Palla et al. (2005) have proposed algorithm CPM (Clique Percolation Method) which can identify the overlapped network cluster structures [12]. The basic hypothesis of the algorithm is: network cluster is made up of multiple adjacent k-cliques, where k-clique is the maximally connected subgraph containing $k$ protein nodes. Provided that two k-cliques have $k - 1$ common nodes, then the two k-cliques are thought to be adjacent. The CPM algorithm produces the maximally connected subgraph as the module by incessantly uniting adjacent k-cliques. Adamcsek et al. have employed algorithm CPM to develop a network module mining software called CFinder which can expediently dig protein complexes from the protein-protein interaction network. Compared with other graph clustering algorithms, algorithm CPM is a deterministic method, and it can find overlapped protein complexes from the protein-protein interaction network. Algorithm MCL (Markov Clustering) is a fast and scalable unsupervised clustering algorithm, and its basic idea is that: this method first simulates random walk in the graph, then divides the protein-protein interaction network into disjoint dense subgraphs, and finally extracts complexes from the protein-protein interaction network [13]. In the experiment, the maximal size of cliques of the CFinder is set to be 3. The reference protein complexes dataset adopted by algorithm MCL and CFinder comes from reference [14]. And for algorithm MKE, it derives from reference [15].

Analysing extended level parameter $α$

In order to evaluate the predicted protein complexes, 408 protein complexes are artificially extracted to generate a elaborated catalogue from the published small scale experimental data, and a reference protein complexes dataset is created by filtering out 236 protein complexes with size at least 3, and the average size is 6.7. Meanwhile, since protein complex with size less than 3 is meaningless, the size of all predicted protein complexes analyzed in this paper is at least 3.

Different datasets have different network topology, and the organizational structures of clusters in different datasets vary too.

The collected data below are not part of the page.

(** ** The [with] statement *)

(** The two methods of the context-manager protocol: [__enter__], whose
    result the [as] clause binds, and [__exit__], which is given the
    exception of the block, if any, and answers whether to swallow it. *)
Record context_manager (H X : Type) : Type := mkContextManager {
  enter : H -> M X;
  exit : H -> option exn -> M bool
}.
Arguments mkContextManager {H X} enter exit.
Arguments enter {H X} c h.
Arguments exit {H X} c h e.

(** What the [with] statement needs to know of the class of its manager:
    the name of the class and its protocol methods, [None] when the class
    defines neither. *)
Record manager_class (H X : Type) : Type := mkManagerClass {
  class_name : string;
  protocol : option (context_manager H X)
}.
Arguments mkManagerClass {H X} class_name protocol.
Arguments class_name {H X} m.
Arguments protocol {H X} m.

(** The message of the [TypeError] of a [with] statement over an object
    without the protocol (CPython 3.11 and later; earlier versions raise
    [AttributeError] at the same place). *)
Definition not_a_context_manager (name : string) : string :=
  ("'" ++ name ++ "' object does not support the context manager protocol")%string.

(** The statement [with mgr as x: body]. The manager expression is
    evaluated first; then the protocol methods are looked up on its class,
    and the statement raises [TypeError] when they are missing. Otherwise
    [__enter__] runs, its result is bound, [body] runs, and [__exit__] runs
    however [body] ended; an exception of [body] goes on to the caller
    unless [__exit__] swallows it. *)
Definition with_ {H X} (mgr : M H) (cls : manager_class H X)
    (body : X -> M unit) : M unit :=
  fun w =>
    match mgr w with
    | (Raise e, w1) => (Raise e, w1)
    | (Ret h, w1) =>
        match protocol cls with
        | None => (Raise (TypeError (not_a_context_manager (class_name cls))), w1)
        | Some cm =>
            match enter cm h w1 with
            | (Raise e, w2) => (Raise e, w2)
            | (Ret x, w2) =>
                match body x w2 with
                | (Ret _, w3) =>
                    match exit cm h None w3 with
                    | (Ret _, w4) => (Ret tt, w4)
                    | (Raise e', w4) => (Raise e', w4)
                    end
                | (Raise e, w3) =>
                    match exit cm h (Some e) w3 with
                    | (Ret true, w4) => (Ret tt, w4)
                    | (Ret false, w4) => (Raise e, w4)
                    | (Raise e', w4) => (Raise e', w4)
                    end
                end
            end
        end
    end.
(** * A shallow embedding of the feature-flag service (app.py)

    The service is a Flask application over one PostgreSQL table.  Every
    handler of app.py is embedded as a function in a small state-and-exception
    monad.  The state holds the process environment, the secret store, the
    database server with the committed content of table [flags], the handler's
    local variables [conn] and [cur], and a trace of the external calls made.

    The server side follows the schema that [init_db] creates:

      name       VARCHAR(100) UNIQUE NOT NULL
      is_enabled BOOLEAN NOT NULL DEFAULT false

    Columns [id] and [created_at] are neither read nor written by any
    statement of the program, so a row keeps the two columns above.  Requests
    are handled one at a time. *)

From stdpp Require Import base option list gmap strings sorting.
From Stdlib Require Import ZArith String Ascii Bool Lia.

Set Warnings "-register-all".

Local Open Scope string_scope.
Local Open Scope Z_scope.
Local Open Scope list_scope.

(** ** Python values *)

(** What [request.get_json()] can return: [None], or a decoded JSON value.
    A float is kept as its 64-bit IEEE pattern. *)
Inductive pyval : Type :=
  | PNone
  | PBool (b : bool)
  | PInt (n : Z)
  | PFloat (bits : Z)
  | PStr (s : string)
  | PList (l : list pyval)
  | PDict (d : gmap string pyval).

(** Constraint of the schema that a statement can violate. *)
Inductive violation : Type :=
  | UniqueViolation
  | NotNullViolation.

Inductive runtime_reason : Type :=
  | Boto3Missing        (* "boto3 não está instalado; ..." *)
  | PasswordUnresolved. (* "Senha do DB não resolvida. ..." *)

(** Exceptions, all of them subclasses of [Exception].  The psycopg2 classes
    are siblings under [psycopg2.Error]; both violations of the schema are
    reported as [IntegrityError] (SQLSTATE class 23). *)
Inductive pyexn : Type :=
  | TypeError
  | KeyError
  | AttributeError
  | ValueError
  | UnboundLocalError
  | RuntimeError (r : runtime_reason)
  | ClientError
  | OperationalError
  | IntegrityError (v : violation)
  | DataError
  | ProgrammingError
  | InternalError.

(** Failures of the driver or the server that are not violations of the
    schema. *)
Inductive failure : Type :=
  | FValue          (* ValueError: the driver refuses a parameter *)
  | FConnectionLost (* OperationalError: the server closed the connection *)
  | FOperational    (* OperationalError on a connection that stays usable:
                       a cancelled statement, a lock that is not available *)
  | FData           (* DataError: a value is not valid for its type *)
  | FProgramming    (* ProgrammingError: wrong type, missing privilege, ... *)
  | FInternal.      (* InternalError *)

Definition exn_of (f : failure) : pyexn :=
  match f with
  | FValue => ValueError
  | FConnectionLost => OperationalError
  | FOperational => OperationalError
  | FData => DataError
  | FProgramming => ProgrammingError
  | FInternal => InternalError
  end.

(** psycopg2 marks a connection that broke as closed: [conn.closed] is then
    nonzero, and [cur.closed] of its cursors is true. *)
Definition breaks_connection (f : failure) : bool :=
  match f with
  | FConnectionLost => true
  | _ => false
  end.

Inductive result (A : Type) : Type :=
  | Ok (a : A)
  | Raise (e : pyexn).
Arguments Ok {A} a.
Arguments Raise {A} e.

(** [bool(v)] *)
Definition truthy (v : pyval) : bool :=
  match v with
  | PNone => false
  | PBool b => b
  | PInt n => negb (Z.eqb n 0)
  | PFloat bits => negb (Z.eqb (bits mod 2 ^ 63) 0)
  | PStr s => negb (String.eqb s EmptyString)
  | PList l => match l with [] => false | _ => true end
  | PDict d => negb (Nat.eqb (size d) 0)
  end.

(** [sub in s] on two strings: [sub] occurs in [s]. *)
Fixpoint str_contains (sub s : string) : bool :=
  String.prefix sub s ||
  match s with
  | EmptyString => false
  | String _ s' => str_contains sub s'
  end.

Definition is_str (k : string) (v : pyval) : bool :=
  match v with
  | PStr s => String.eqb k s
  | _ => false
  end.

(** [k in v], for a string [k] *)
Definition py_in (k : string) (v : pyval) : result bool :=
  match v with
  | PDict d => Ok (bool_decide (is_Some (d !! k)))
  | PList l => Ok (existsb (is_str k) l)
  | PStr s => Ok (str_contains k s)
  | PNone | PBool _ | PInt _ | PFloat _ => Raise TypeError
  end.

Therefore we need to adjust the extended level parameter $α$ of the algorithm to optimize the results of the algorithm on a given dataset.

The MKE algorithm generates the protein complexes by extending the kernel clusters, but different datasets have different optimal extended level parameter $α$ . The impact that the extended level parameter $α$ has on the Krogan and Collins dataset is shown in Figure 2, the average size of the protein complexes the algorithm discovered on the Krogan dataset dramatically increases with the larger parameter $α$ . Although the average size of the protein complexes is stable when parameter $α$ is 4, it is far from the average size of the reference protein complex set. On Collins dataset, the average size of the protein complexes basically exhibits the similar trends. From Figure 2, for Krogan and Collins datasets, when $α = 4$ and $α = 7$ respectively, it can be seen that the average size of the protein complexes becomes stable. It indicates that all of kernels in the Krogan and Collins datasets experience at least 4 or 7 times of extension to meet the condition that the increased number of nodes in the next kernel extension is less than that in the previous kernel extension.

Accuracy of algorithms

The accuracy measure Acc (accuracy) introduced by Brohee and Van Helden is usually used to compare the performance of algorithms [16], which is the geometric mean of the sensitivity Sn and positive predictive value PPV. Sn and PPV are calculated based on matching matrix of predicted protein complexes and reference protein complexes. The number of rows $n$ represents the number of reference protein complexes, the number of columns $m$ represents the number of predicted protein complexes, the element of the matrix $t (i, j)$ denotes the number of co-occurrence proteins which present in the $i - t h$ reference protein complexes and appear in the $j - t h$ predicted protein complexes at the same time, and $n (i)$ represents the size of the $i - t h$ reference protein complexes. Sn and PPV can be given by

S n = \frac{\sum_{i = 1}^{n} {max}_{j = 1}^{m} t (i, j)}{\sum_{i = 1}^{n} n (i)}

(9)

P P V = \frac{\sum_{j = 1}^{m} {max}_{i = 1}^{n} t (i, j)}{\sum_{j = 1}^{m} \sum_{i = 1}^{n} t (i, j)}

(10)

The accuracy measure of algorithm can be defined as

A c c = \sqrt{S n \times P P V}

(11)

Respectively calculating these above measures of each algorithm on Krogan and Collins dataset, the results are listed in Table 1. The figures of CFinder and MCL derive from literature [17].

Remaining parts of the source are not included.